Environmental Working Group (EWG) publishes its annual rating of conventional foods with the most and least pesticide residues.
Some 65 percent of thousands of produce samples analyzed by the U.S. Department of Agriculture test positive for pesticide residues.
European regulators are several steps ahead of their American counterparts. Over the past several years, they have raised new questions about the safety and ecological dangers of a group of pesticides known as neonicotinoids. These chemicals are suspected of disrupting human brain development and of killing honeybees and other beneficial insects.
The European Commission has banned diphenylamine, DPA for short, on fruit raised in the 28 European Union member states and has imposed tight restrictions on imported fruit. DPA, a growth regulator and antioxidant, is applied after harvest to most apples conventionally grown in the U.S. and to some U.S.-grown pears, to prevent the fruit skin from discoloring during months of cold storage.
U.S. officials have not followed the Europeans in restricting either neonicotinoids or DPA.
Highlights of Dirty Dozen 2014
EWG’s Dirty Dozen™ list of produce includes apples, strawberries, grapes, celery, peaches, spinach, sweet bell peppers, imported nectarines, cucumbers, cherry tomatoes, imported snap peas and potatoes. Each of these foods contained a number of different pesticide residues and showed high concentrations of pesticides relative to other produce items.
- Every sample of imported nectarines and 99 percent of apple samples tested positive for at least one pesticide residue.
- The average potato had more pesticides by weight than any other food.
- A single grape sample contained 15 pesticides.
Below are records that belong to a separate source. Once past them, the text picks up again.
Lemma brk_ok v w p addr :
  shows v w -> 0 < heap_start p <= heap_break p -> heap_break p < USER_STACK_BASE -> heap_start p <= addr < USER_STACK_BASE ->
  let o := brk_page (heap_break p) in let n := brk_page addr in
  n - o <= 1024 -> (2 * Z.to_nat (n - o) <= free_frames_of v)%nat -> (forall q, o <= q < n -> unmapped w q = true) ->
  exists v' w', syscall_brk_impl v p addr = Ok (addr, v', set_break addr p) /\ shows v' w' /\
    (if o <=? n then replaced w o n (Some (fresh_upage PROT_WRITE (v_nxe v))) w' else replaced w n o None w').
Proof.
  intros H Hb Hbm Ha o n Hlen Hsz Hfree. unfold USER_STACK_BASE in *. unfold syscall_brk_impl, KERNEL_VIRT_BASE, USER_STACK_BASE. zdecide. rewrite !page_up_eq by lia. fold (brk_page addr) (brk_page (heap_break p)). fold n o.
  assert (Ho : 0 <= o <= 262144 /\ 0 <= n <= 262144) by (unfold o, n, brk_page; Z.to_euclidean_division_equations; lia). destruct Ho as [Ho Hn].
  destruct H as (G & HG & Hks & Hk & ->). destruct (Z.ltb_spec (o * 4096) (n * 4096)).
  - rewrite (proj2 (Z.leb_le o n)) by lia. set (fl := Z.lor _ VMM_FLAG_NX).
    assert (Epb : pages_between (o * 4096) (n * 4096) = Z.to_nat (n - o)) by (unfold pages_between; f_equal; Z.to_euclidean_division_equations; lia). rewrite Epb.
    assert (Hpl : forall q, o <= q < n -> plain_page q) by (intros q Hq; unfold plain_page, vpn, TMP_VA, TMP_COW_VA; split; [lia|split; Z.to_euclidean_division_equations; lia]).
    destruct (sp_frame v G _ (us_vm _ _ _ HG) (vk_cur _ _ (us_vm _ _ _ HG))) as (c & Ec & Hc).
    destruct (fresh_loop pin v G o n fl (fun v frame va => vmm_as_map_page_nolock v (v_cr3 v) frame va fl) HG Hk) with (n := o) (v := v) (G := G) (fuel := Datatypes.S (Z.to_nat (n - o)))
      as (ok & v' & G' & E & Hres); try lia; auto.
    + intros u f q Eu. unfold vmm_as_map_page_nolock. rewrite Z.eqb_refl, (proj2 (Z.eqb_neq (v_cr3 u) 0)) by lia. reflexivity.
    + intros q Hq. apply (uview_none pin); auto. specialize (Hfree q Hq). apply bool_decide_eq_true in Hfree. exact Hfree.
    + apply orb_true_r.
    + apply filled_start; auto. right. exact Hsz.
    + rewrite Z.sub_diag in E. change (_ <$> seqZ o 0) with (@nil Z) in E. rewrite E, res_bind_ok. destruct ok.
      * destruct Hres as [[H' Hr Hsp _ _] Hv _ _]. exists v', (World (uview v' G') (t_sp G ∖ {[v_kernel_as v]}) (v_cr3 v)). split; [reflexivity|]. split; [apply (shows_same pin); auto; congruence|].
        split; [reflexivity|]. split; [reflexivity|exact Hv].
      * unfold free_frames_of in Hsz. destruct Hres as (_ & Hlt & _). lia.
  - destruct (Z.ltb_spec (n * 4096) (o * 4096)).
    + rewrite (proj2 (Z.leb_gt o n)) by lia.
      destruct (unmap_range_ok pin v G n o (Datatypes.S (pages_between (n * 4096) (o * 4096))) HG Hk) as (v' & G' & -> & [H' Hr Hsp _ _] & _ & _ & Hv); [lia|lia| |].
      { unfold pages_between. assert ((o * 4096 - n * 4096 + 4095) / 4096 = o - n) as -> by (Z.to_euclidean_division_equations; lia). lia. }
      rewrite res_bind_ok. exists v', (World (uview v' G') (t_sp G ∖ {[v_kernel_as v]}) (v_cr3 v)). split; [reflexivity|]. split; [apply (shows_same pin); auto; congruence|].
      split; [reflexivity|]. split; [reflexivity|exact Hv].
    + assert (o = n) as E by lia. rewrite E, Z.leb_refl. exists v, (World (uview v G) (t_sp G ∖ {[v_kernel_as v]}) (v_cr3 v)). split; [reflexivity|]. split; [exists G; auto|].
      split; [reflexivity|]. split; [reflexivity|]. intros k. destruct (in_pages _ n n k) eqn:Ek; [apply in_pages_true in Ek; lia|reflexivity].
Qed.
End calls.

(** The byte of the running process at an address. *)
Definition byte_at (w : world) (va : Z) : option Z :=
  match w_mem w !! (w_cur w, vpn va) with
  | Some u => match page_byte (u_data u) (va mod 4096) with Ok b => Some b | _ => None end
  | None => None
  end.

(** What the kernel may read: addresses below the kernel, not from null, all of them
    mapped. *)
Definition user_bytes (w : world) (src len : Z) : option (list Z) :=
  if len =? 0 then Some []
  else if (src =? 0) || (KERNEL_VIRT_BASE <? src + len) then None
  else mapM (byte_at w) (seqZ src len).

Lemma basic_ok_eq uaddr len : is_u32 uaddr -> is_u32 len -> len <> 0 ->
  x86_user_range_basic_ok uaddr len = negb ((uaddr =? 0) || (KERNEL_VIRT_BASE <? uaddr + len)).
Proof.
  unfold is_u32, x86_user_range_basic_ok, KERNEL_VIRT_BASE. intros Hu Hl Hne. rewrite (proj2 (Z.eqb_neq len 0)) by auto.
  destruct (Z.eqb_spec uaddr 0); [reflexivity|]. simpl orb. destruct (Z.leb_spec 3221225472 uaddr); [symmetry; apply negb_false_iff, Z.ltb_lt; lia|]. cbv zeta.
  destruct (Z.lt_ge_cases (uaddr + len - 1) 4294967296).
  - rewrite u32_small by (unfold is_u32; lia). rewrite (proj2 (Z.ltb_ge (uaddr + len - 1) uaddr)) by lia.
    destruct (Z.leb_spec 3221225472 (uaddr + len - 1)), (Z.ltb_spec 3221225472 (uaddr + len)); (reflexivity || lia).
  - assert (Ew : u32 (uaddr + len - 1) = uaddr + len - 1 - 4294967296) by (unfold u32; symmetry; apply (Zmod_unique _ _ 1); lia).
    rewrite Ew, (proj2 (Z.ltb_lt (uaddr + len - 1 - 4294967296) uaddr)) by lia. symmetry. apply negb_false_iff, Z.ltb_lt. lia.
Qed.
Single samples of celery, cherry tomatoes, imported snap peas and strawberries showed 13 different pesticides apiece.
The Clean Fifteen
EWG’s Clean Fifteen™ for 2014 – the produce least likely to hold pesticide residues – are avocados, sweet corn, pineapples, cabbage, frozen sweet peas, onions, asparagus, mangoes, papayas, kiwis, eggplant, grapefruit, cantaloupe, cauliflower and sweet potatoes. Relatively few pesticides were detected on these foods, and tests found low total concentrations of pesticides.
- Avocados were the cleanest: only 1 percent of avocado samples showed any detectable pesticides.
- Some 89 percent of pineapples, 82 percent of kiwi, 80 percent of papayas, 88 percent of mango and 61 percent of cantaloupe had no residues.
- No single fruit sample from the Clean Fifteen™ tested positive for more than 4 types of pesticides.
- Detecting multiple pesticide residues is extremely rare on Clean Fifteen™ vegetables. Only 5.5 percent of Clean Fifteen samples had two or more pesticides.
Leafy greens – kale and collard greens – and hot peppers do not meet traditional Dirty Dozen™ ranking criteria but were frequently contaminated with insecticides that are toxic to the human nervous system. EWG recommends that people who eat a lot of these foods buy organic instead.
Genetically engineered crops
Most processed food typically contains one or more ingredients derived from genetically engineered crops. But GE food is not often found in the produce section of American supermarkets. A small percentage of zucchini, yellow squash and sweet corn on grocery store shelves is GE. Most Hawaiian papaya is GE.
All tested foods are listed below from worst to best (lower numbers = more pesticides)
- Sweet bell peppers
- Nectarines (imported to US)
- Cherry tomatoes
- Snap peas (imported to US)
- Hot peppers
- Blueberries (domestic US)
- Kale/Collard greens
- Necatrines (domestic US)
- Blueberries (imported to US)
- Green beans
- Winter squash
- Summer squash
- Snap peas (domestic US)
- Green onions
- Honeydew melons
- Sweet potatoes
- Sweet peas (frozen)
- Sweet corn
By Nele Liivlaid (Nutriplanet)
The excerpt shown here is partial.